Fowlkes then took on the Alumni Admissions Program, working with about 3,000 alumni volunteers who interview prospective students. Two years later she became the founding director for alumni continuing education. Realizing more intellectual substance could and should be offered to former students, she worked with faculty to create programs that provided lifelong learning. She later took over the alumni travel program.
A call from a search firm about an opening at Temple University in Philadelphia brought a “no thank you” from Fowlkes. But three months later they called again, telling her the university was ready to revamp its alumni program. She recognized the challenge and chance to build a program and this time she said yes.
“After 19 years I was ready for a new challenge,” she says.
Fowlkes likes creating and building and says she had done as much as she could at Duke. She served as assistant vice president of alumni relations and executive director of the Temple University Alumni Association for
She sees her greatest accomplishments there as revamping the board of directors from 120 people to 50, establishing term limits and starting shared interest/affinity groups and reunions as well as alumni clubs around the country.
David Unruh, Temple’s senior vice president for institutional advancement, says he’s “incredibly grateful” to have worked with Fowlkes.
“Her approach and personality strike a balance, encouraging a conversation and building consensus to achieve priorities,” he says. “She has transformed our alumni relations program in every way from staffing to event quality to engaging alumni.”

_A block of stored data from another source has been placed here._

(* ===== verification/Monitor.v ===== *)
(** * Monitoring

    [monitoring.h], [monitor_client.cpp] and [monitor_server.cpp]: what a client reports about
    itself and how the server decodes it, the registry of server processes that the parent
    and its children share, the discovery of a child's process id on the host, and the
    labels and samples of the metrics.  Text is a list of bytes; a C string ends before its
    first zero. *)
From S2P Require Import Prelude VisibleDevices.

(** ** Client metadata *)

Definition LUPINE_CLIENT_METADATA_VERSION : Z := 1.
Definition LUPINE_CLIENT_METADATA_MAX_PAYLOAD : Z := 1024.
Definition LUPINE_WORKLOAD_ID_MAX_BYTES : Z := 256.

Record lupine_client_metadata_header := Header { version : Z; payload_size : Z }.

Record lupine_client_metadata := Metadata {
  client_pid : Z;
  client_pid_namespace_inode : Z;
  connection_kind : list byte;
  client_process_name : list byte;
  client_hostname : list byte }.

(** Sizes of the arrays, and the image of the structure in memory. *)
Definition kind_size : nat := 16.
Definition name_size : nat := 128.
Definition metadata_bytes (m : lupine_client_metadata) : list byte :=
  le_bytes 8 (client_pid m) ++ le_bytes 8 (client_pid_namespace_inode m) ++
  connection_kind m ++ client_process_name m ++ client_hostname m.

Definition metadata_size : Z := 288.
(** [offsetof(lupine_client_metadata_extended, workload_id_size)] and [workload_id]. *)
Definition workload_id_size_offset : Z := 288.
Definition workload_id_offset : Z := 292.

Definition sub_bytes (offset n : nat) (bs : list byte) : list byte := take n (drop offset bs).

Propelled by a desire to give back to the community, Fowlkes and her husband sought unique volunteer opportunities in Philadelphia. Asking themselves how they could make homeless people feel important, they served food at the Grace Street Café. Through Hosts for Hospitals, they opened their home to patients and families needing a place to stay when they came to the city for treatment. One man stayed with them five weeks to be with his wife who had been hit by a car.

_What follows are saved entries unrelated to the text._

(* ===== verification/ParamLayout.v ===== *)
(** * Parameter layouts of kernels

    The client asks for the offset and the size of each parameter of a function or kernel,
    which a launch needs, once, and keeps the answers: [lupine_cuGetParamInfo_cached] and the
    caches it fills in [cuda_client.cpp], with the snapshots of [cuda_server.cpp] that fill
    them ahead and what unloading a module, a library or a context takes out of them.
    What the same code notes of attributes, of functions by context and of the routes of handles
    is left out.  Handles are addresses; a handle with [true] is a [CUkernel] and with [false] a
    [CUfunction]. *)
From S2P Require Import Prelude.

Definition CUDA_SUCCESS : Z := 0.
Definition CUDA_ERROR_INVALID_VALUE : Z := 1.
Definition CUDA_ERROR_DEVICE_UNAVAILABLE : Z := 46.
Definition CUDA_ERROR_INVALID_HANDLE : Z := 400.
Definition CUDA_ERROR_NOT_FOUND : Z := 500.

(** ** The driver at the server

    The handles that are loaded with the offsets and sizes of their parameters, the modules of
    functions and the libraries of handles. *)
Record driver := Driver {
  layouts : gmap (Z * bool) (list (Z * Z));
  module_of : gmap Z Z;
  library_of : gmap (Z * bool) Z }.

Definition no_driver : driver := Driver ∅ ∅ ∅.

Fowlkes also served on the boards of two inner-city Christian schools that provided high-quality education to youth aspiring to attend college. She adds, “Faith is central to my life and who I am.”
An opera fan who is particularly fond of Mozart’s The Magic Flute, Fowlkes also enjoys reading and took up motorcycle riding with her husband after their sons went to college. She thinks the activity must appeal to the part of her that likes adventure and relishes mastering a new skill. However, she reports she’s “very cautious, which is almost an oxymoron, watching everyone, every second.”

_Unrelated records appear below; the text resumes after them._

Lemma cursor_at mem sizes params i size p : sizes !! i = Some size -> params !! i = Some p ->
  lupine_kernel_param_cursors mem sizes params !! i = Some (bytes_at mem p size).
Proof. intros Hs Hp. unfold lupine_kernel_param_cursors. rewrite list_lookup_fmap, lookup_zip_with, Hs, Hp. done. Qed.

(** ** Delivery *)

(** What the driver at the server finds for each parameter of the layout is what the application
    passed. *)
Definition arguments_delivered (mem : Z -> byte) (l : list (Z * Z)) (params : list Z) (a : arguments) : Prop :=
  length (pointers a) = length l /\
  forall i offset size p, l !! i = Some (offset, size) -> params !! i = Some p -> argument a i size = bytes_at mem p size.

(** Where the application says that its arguments are: behind the pointers of an array, or at the offsets of
    the layout in the buffer that a list of keys and values, ended by [CU_LAUNCH_PARAM_END], names last.
    A function without parameters needs neither. *)
Definition word (mem : Z -> byte) (address : Z) : Z := le_val (bytes_at mem address 8).

Fixpoint keys_and_values (mem : Z -> byte) (extra : Z) (pairs : list (Z * Z)) : Prop :=
  match pairs with
  | [] => word mem extra = CU_LAUNCH_PARAM_END
  | (key, value) :: pairs =>
      word mem extra = key /\ key <> CU_LAUNCH_PARAM_END /\ word mem (extra + 8) = value /\
      keys_and_values mem (extra + 16) pairs
  end.

Definition buffers (pairs : list (Z * Z)) : list Z :=
  omap (fun '(key, value) => if key =? CU_LAUNCH_PARAM_BUFFER_POINTER then Some value else None) pairs.

Definition passed_in_array (mem : Z -> byte) (kernelParams : Z) (l : list (Z * Z)) (params : list Z) : Prop :=
  kernelParams <> 0 /\ length params = length l /\
  forall i p, params !! i = Some p -> p = word mem (kernelParams + 8 * Z.of_nat i) /\ p <> 0.

Definition passed_in_buffer (mem : Z -> byte) (extra : Z) (l : list (Z * Z)) (params : list Z) (keys : nat) : Prop :=
  exists pairs buffer, keys_and_values mem extra pairs /\ (length pairs < keys)%nat /\
    last (buffers pairs) = Some buffer /\ buffer <> 0 /\ params = (fun e => wrap64 (buffer + e.1)) <$> l /\
    Forall (fun p => p <> 0) params.

Lemma param_buffer_last mem keys extra pairs : keys_and_values mem extra pairs -> (length pairs < keys)%nat ->
  forall i buffer, param_buffer mem keys (extra - 8 * i) i buffer = Some (default buffer (last (buffers pairs))).
Proof.
  revert extra keys. induction pairs as [|[key value] pairs IH]; intros extra [|keys] Hk Hf i buffer; try (cbn in Hf; lia).
  - cbn [param_buffer]. unfold array_at, pointer_at. replace (extra - 8 * i + 8 * i) with extra by lia.
    unfold keys_and_values, word in Hk. by rewrite Hk.
  - destruct Hk as (H1 & H2 & H3 & Hk). cbn [param_buffer]. unfold array_at, pointer_at.
    replace (extra - 8 * i + 8 * i) with extra by lia. replace (extra - 8 * i + 8 * (i + 1)) with (extra + 8) by lia.
    unfold word in H1, H3. rewrite H1, H3, (proj2 (Z.eqb_neq _ _) H2).
    replace (extra - 8 * i) with (extra + 16 - 8 * (i + 2)) by lia. rewrite (IH (extra + 16) keys Hk) by (cbn in Hf; lia).
    unfold buffers. cbn [omap list_omap]. destruct (key =? CU_LAUNCH_PARAM_BUFFER_POINTER); [|done].
    fold (buffers pairs). rewrite last_cons. by destruct (last (buffers pairs)).
Qed.

Section Delivery.
Context (mem : Z -> byte) (c : client) (d : driver) (a : surroundings) (kernelParams extra : Z) (l : list (Z * Z))
  (params : list Z) (fuel : nat) (up : Z -> bool).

Fowlkes welcomes their return to Colorado’s healthy outdoor lifestyle, although she says she will miss Philly’s “wealth of culture,” the diversity of the urban environment and ease of subway transportation. Having given up their cars four years ago, Fowlkes and her husband enjoyed walking, taking buses, and for Fowlkes, hopping on the subway for a three-minute ride to work.
To her new position Fowlkes brings the perspective of an alumni relations professional who has been closely associated with CU, understands the university and feels strong ties to it. She’s the first woman to lead the CU-Boulder Alumni Association since its inception in 1882.
“I bring an outsider’s perspective and an insider’s love,” she says. “I’m so excited to be back at the school I grew up in and around that meant so much to me.”